Collection entries:
>>>>
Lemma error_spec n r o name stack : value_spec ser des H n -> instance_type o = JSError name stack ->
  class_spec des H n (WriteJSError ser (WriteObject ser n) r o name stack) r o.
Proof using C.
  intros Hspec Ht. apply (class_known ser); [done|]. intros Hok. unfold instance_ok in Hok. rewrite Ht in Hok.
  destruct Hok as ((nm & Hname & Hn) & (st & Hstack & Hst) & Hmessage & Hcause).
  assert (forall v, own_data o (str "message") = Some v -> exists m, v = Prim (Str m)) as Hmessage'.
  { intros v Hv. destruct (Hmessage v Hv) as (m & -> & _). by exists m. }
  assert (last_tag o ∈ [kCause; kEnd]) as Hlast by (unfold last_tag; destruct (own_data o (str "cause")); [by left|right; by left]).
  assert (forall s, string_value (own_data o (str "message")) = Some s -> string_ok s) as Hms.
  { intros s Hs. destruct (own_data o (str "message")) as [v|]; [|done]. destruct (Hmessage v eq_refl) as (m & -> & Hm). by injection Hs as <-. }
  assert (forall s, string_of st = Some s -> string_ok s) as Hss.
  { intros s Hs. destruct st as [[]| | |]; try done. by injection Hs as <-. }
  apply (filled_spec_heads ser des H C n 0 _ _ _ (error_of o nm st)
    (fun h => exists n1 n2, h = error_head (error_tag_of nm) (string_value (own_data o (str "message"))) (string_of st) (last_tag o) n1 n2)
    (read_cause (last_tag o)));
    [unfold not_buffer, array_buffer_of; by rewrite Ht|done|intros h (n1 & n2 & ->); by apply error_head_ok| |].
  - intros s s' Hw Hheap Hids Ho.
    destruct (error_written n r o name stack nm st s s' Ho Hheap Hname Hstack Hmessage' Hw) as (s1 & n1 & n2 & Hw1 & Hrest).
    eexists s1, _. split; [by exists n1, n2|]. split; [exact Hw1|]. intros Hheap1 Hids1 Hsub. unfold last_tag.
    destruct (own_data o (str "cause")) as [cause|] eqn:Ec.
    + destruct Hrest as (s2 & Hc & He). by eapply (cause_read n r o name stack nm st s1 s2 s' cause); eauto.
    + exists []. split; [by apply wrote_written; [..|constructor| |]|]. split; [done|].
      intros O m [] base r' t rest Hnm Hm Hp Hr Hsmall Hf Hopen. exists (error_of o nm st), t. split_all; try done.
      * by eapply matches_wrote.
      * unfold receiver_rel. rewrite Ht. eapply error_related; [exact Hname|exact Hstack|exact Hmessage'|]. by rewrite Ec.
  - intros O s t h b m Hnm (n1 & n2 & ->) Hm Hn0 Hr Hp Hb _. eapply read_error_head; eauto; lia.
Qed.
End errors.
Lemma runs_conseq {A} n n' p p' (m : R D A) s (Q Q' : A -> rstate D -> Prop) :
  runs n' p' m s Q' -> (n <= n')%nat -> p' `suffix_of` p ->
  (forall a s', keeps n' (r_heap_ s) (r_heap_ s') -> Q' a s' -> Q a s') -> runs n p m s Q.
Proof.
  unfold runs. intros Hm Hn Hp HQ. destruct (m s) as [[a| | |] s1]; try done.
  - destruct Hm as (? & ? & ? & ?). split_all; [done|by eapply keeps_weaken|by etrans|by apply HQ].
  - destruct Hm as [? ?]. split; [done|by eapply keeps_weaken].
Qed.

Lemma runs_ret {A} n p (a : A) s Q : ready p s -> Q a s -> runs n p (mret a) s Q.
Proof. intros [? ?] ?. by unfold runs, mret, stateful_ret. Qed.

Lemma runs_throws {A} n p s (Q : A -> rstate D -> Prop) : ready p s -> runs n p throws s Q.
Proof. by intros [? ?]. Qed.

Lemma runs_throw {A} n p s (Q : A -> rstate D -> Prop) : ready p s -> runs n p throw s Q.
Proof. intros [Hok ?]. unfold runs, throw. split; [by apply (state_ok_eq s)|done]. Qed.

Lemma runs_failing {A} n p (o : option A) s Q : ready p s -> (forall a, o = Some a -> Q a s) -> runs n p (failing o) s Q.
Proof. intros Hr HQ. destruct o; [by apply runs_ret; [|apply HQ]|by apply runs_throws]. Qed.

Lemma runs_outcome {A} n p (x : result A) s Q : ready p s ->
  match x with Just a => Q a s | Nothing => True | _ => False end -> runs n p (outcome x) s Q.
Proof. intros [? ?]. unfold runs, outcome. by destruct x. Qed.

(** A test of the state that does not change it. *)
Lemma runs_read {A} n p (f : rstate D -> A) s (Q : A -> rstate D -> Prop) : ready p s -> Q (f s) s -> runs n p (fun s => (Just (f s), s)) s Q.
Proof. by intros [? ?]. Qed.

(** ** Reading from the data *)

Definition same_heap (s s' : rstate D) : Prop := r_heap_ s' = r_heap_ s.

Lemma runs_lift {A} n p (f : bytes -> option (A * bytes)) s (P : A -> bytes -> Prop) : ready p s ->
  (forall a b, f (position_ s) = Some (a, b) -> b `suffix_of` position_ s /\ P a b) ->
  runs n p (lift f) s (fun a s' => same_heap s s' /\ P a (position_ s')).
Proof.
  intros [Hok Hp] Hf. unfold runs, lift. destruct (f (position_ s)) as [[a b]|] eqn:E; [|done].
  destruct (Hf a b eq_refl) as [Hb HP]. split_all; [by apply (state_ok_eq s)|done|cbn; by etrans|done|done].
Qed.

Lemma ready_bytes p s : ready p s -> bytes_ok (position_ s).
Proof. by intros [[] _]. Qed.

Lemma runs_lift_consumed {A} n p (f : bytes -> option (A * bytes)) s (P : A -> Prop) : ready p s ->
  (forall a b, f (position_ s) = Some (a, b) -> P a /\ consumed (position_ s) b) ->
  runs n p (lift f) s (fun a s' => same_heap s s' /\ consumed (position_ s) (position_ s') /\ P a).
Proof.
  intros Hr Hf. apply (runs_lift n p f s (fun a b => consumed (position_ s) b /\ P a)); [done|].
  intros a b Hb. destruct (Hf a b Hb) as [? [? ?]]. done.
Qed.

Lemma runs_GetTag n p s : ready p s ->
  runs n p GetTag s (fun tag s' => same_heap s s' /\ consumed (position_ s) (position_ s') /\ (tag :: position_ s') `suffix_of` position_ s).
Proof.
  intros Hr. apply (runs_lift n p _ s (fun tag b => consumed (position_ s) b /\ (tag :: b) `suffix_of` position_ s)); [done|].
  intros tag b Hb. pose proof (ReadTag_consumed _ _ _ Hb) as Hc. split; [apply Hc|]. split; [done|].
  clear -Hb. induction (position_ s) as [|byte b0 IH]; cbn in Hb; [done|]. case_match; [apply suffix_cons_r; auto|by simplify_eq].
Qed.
<<<<
>>>>
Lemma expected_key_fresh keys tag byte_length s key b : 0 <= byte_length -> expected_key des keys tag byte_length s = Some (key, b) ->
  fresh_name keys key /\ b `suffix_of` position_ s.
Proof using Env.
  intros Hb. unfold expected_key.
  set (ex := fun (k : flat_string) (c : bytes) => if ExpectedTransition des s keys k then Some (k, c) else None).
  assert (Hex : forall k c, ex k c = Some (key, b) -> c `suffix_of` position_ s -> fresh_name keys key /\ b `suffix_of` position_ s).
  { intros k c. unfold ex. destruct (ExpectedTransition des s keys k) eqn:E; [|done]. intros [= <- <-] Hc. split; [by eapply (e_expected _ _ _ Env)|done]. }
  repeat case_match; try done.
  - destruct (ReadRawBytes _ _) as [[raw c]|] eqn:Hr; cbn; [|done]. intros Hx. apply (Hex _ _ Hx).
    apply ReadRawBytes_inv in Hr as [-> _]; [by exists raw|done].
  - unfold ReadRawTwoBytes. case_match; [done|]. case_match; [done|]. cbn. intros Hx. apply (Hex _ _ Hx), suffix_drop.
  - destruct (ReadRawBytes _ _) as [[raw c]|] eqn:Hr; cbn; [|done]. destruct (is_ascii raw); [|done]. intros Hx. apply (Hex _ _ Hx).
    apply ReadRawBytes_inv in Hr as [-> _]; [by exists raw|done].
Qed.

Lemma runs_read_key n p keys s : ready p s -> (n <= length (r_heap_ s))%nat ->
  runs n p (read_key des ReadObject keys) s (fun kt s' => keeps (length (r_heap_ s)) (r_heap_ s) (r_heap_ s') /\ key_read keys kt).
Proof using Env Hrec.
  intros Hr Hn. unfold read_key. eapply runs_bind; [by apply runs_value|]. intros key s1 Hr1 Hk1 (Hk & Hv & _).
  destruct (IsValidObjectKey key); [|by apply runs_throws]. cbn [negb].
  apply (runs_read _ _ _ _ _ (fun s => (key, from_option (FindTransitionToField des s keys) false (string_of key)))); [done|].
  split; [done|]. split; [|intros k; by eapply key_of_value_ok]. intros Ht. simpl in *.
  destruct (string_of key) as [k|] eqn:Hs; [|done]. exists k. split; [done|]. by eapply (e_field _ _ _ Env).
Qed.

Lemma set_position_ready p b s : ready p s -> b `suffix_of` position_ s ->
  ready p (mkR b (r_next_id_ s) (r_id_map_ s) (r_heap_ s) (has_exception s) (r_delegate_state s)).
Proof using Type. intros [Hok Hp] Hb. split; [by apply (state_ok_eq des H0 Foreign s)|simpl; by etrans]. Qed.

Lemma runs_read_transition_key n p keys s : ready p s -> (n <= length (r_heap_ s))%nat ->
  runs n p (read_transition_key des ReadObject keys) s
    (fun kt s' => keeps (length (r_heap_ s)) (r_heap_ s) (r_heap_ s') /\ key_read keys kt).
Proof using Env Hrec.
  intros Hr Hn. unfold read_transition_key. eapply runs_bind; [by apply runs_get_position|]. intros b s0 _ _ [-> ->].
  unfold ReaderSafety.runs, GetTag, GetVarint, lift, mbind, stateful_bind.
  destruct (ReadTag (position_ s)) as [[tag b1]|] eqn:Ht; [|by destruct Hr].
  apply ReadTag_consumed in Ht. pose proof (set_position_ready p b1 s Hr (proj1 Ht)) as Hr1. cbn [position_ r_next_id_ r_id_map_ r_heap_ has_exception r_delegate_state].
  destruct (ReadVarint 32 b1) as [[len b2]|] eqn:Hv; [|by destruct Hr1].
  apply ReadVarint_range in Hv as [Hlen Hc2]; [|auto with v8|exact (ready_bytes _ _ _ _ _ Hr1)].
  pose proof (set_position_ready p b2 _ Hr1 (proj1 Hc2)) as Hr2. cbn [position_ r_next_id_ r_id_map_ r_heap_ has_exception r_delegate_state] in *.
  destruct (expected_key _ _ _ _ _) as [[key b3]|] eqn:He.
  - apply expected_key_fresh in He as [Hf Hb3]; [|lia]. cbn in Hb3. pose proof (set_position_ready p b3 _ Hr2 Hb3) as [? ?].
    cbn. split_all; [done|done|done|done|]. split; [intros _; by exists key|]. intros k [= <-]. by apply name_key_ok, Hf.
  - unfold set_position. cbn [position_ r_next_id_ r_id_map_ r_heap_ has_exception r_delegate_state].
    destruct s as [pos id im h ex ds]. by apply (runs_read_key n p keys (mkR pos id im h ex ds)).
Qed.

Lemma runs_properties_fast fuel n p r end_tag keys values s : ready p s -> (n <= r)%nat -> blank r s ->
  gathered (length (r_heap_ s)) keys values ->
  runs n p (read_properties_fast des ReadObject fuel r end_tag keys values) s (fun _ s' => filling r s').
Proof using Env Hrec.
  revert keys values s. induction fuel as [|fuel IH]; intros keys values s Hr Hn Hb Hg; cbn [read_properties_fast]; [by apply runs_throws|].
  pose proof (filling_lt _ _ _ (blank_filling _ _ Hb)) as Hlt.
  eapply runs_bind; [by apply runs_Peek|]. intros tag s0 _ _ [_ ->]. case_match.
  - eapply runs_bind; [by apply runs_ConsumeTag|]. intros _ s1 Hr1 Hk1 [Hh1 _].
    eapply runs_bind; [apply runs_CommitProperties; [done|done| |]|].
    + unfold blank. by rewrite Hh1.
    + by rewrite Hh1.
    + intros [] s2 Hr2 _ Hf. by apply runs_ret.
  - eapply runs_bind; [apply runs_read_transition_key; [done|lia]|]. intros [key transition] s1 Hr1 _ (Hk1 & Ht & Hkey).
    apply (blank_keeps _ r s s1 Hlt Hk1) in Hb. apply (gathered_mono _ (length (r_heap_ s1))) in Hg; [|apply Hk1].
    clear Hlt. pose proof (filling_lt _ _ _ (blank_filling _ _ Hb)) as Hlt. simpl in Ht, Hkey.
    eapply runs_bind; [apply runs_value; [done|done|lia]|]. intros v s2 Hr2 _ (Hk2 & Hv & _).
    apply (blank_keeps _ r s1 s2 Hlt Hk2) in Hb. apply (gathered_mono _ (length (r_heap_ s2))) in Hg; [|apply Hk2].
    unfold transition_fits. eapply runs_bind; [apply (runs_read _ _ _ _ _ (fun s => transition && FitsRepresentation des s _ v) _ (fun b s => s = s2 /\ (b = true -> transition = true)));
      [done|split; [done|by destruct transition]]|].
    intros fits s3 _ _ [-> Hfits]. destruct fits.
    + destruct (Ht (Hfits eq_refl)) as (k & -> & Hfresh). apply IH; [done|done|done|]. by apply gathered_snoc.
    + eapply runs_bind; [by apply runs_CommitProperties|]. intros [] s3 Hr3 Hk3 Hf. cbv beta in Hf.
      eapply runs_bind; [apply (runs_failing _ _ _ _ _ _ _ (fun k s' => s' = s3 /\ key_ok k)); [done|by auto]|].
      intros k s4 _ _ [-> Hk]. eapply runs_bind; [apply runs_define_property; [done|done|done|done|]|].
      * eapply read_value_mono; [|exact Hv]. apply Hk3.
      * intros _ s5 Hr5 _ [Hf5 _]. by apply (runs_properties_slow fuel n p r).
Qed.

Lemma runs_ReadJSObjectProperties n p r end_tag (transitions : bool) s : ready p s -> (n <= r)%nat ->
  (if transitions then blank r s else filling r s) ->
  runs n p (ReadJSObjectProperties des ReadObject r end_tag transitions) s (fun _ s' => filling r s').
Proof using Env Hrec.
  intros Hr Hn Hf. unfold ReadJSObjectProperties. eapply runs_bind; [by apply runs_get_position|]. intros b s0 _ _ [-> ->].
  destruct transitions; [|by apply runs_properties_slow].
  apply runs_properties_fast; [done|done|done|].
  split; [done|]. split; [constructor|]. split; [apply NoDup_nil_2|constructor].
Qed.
<<<<
>>>>
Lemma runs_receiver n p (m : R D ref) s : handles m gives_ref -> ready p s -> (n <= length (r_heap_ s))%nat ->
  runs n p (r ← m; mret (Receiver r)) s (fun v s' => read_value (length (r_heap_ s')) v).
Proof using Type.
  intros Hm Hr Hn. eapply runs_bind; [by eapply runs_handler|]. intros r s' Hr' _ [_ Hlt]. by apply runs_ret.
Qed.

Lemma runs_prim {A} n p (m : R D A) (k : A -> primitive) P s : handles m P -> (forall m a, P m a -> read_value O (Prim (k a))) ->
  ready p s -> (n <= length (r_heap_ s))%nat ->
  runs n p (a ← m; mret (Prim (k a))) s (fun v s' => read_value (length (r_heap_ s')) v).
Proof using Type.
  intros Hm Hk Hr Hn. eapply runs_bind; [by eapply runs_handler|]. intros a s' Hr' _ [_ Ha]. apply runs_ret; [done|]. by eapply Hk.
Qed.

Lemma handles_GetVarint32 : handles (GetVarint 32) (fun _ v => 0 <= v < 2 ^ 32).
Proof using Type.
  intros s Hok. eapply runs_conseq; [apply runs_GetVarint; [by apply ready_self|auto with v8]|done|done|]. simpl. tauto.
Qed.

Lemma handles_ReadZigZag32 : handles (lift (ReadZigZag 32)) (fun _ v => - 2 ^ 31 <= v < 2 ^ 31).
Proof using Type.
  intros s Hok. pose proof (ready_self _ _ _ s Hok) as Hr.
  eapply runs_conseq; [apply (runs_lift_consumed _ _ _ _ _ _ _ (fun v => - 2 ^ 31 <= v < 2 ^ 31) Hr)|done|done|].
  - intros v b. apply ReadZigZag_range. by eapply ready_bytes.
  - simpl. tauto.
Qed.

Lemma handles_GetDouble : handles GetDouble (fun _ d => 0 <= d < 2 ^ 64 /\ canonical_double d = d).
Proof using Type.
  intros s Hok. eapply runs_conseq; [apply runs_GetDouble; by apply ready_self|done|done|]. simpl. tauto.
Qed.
<<<<
* **EXERCISE**
Set down, from the entries above, exactly the lines from the one with "Lemma error_spec n" up to and including the one with "apply (filled_spec_heads ser", and no other lines.

* **YOUR RESPONSE**
Lemma error_spec n r o name stack : value_spec ser des H n -> instance_type o = JSError name stack ->
  class_spec des H n (WriteJSError ser (WriteObject ser n) r o name stack) r o.
Proof using C.
  intros Hspec Ht. apply (class_known ser); [done|]. intros Hok. unfold instance_ok in Hok. rewrite Ht in Hok.
  destruct Hok as ((nm & Hname & Hn) & (st & Hstack & Hst) & Hmessage & Hcause).
  assert (forall v, own_data o (str "message") = Some v -> exists m, v = Prim (Str m)) as Hmessage'.
  { intros v Hv. destruct (Hmessage v Hv) as (m & -> & _). by exists m. }
  assert (last_tag o ∈ [kCause; kEnd]) as Hlast by (unfold last_tag; destruct (own_data o (str "cause")); [by left|right; by left]).
  assert (forall s, string_value (own_data o (str "message")) = Some s -> string_ok s) as Hms.
  { intros s Hs. destruct (own_data o (str "message")) as [v|]; [|done]. destruct (Hmessage v eq_refl) as (m & -> & Hm). by injection Hs as <-. }
  assert (forall s, string_of st = Some s -> string_ok s) as Hss.
  { intros s Hs. destruct st as [[]| | |]; try done. by injection Hs as <-. }
  apply (filled_spec_heads ser des H C n 0 _ _ _ (error_of o nm st)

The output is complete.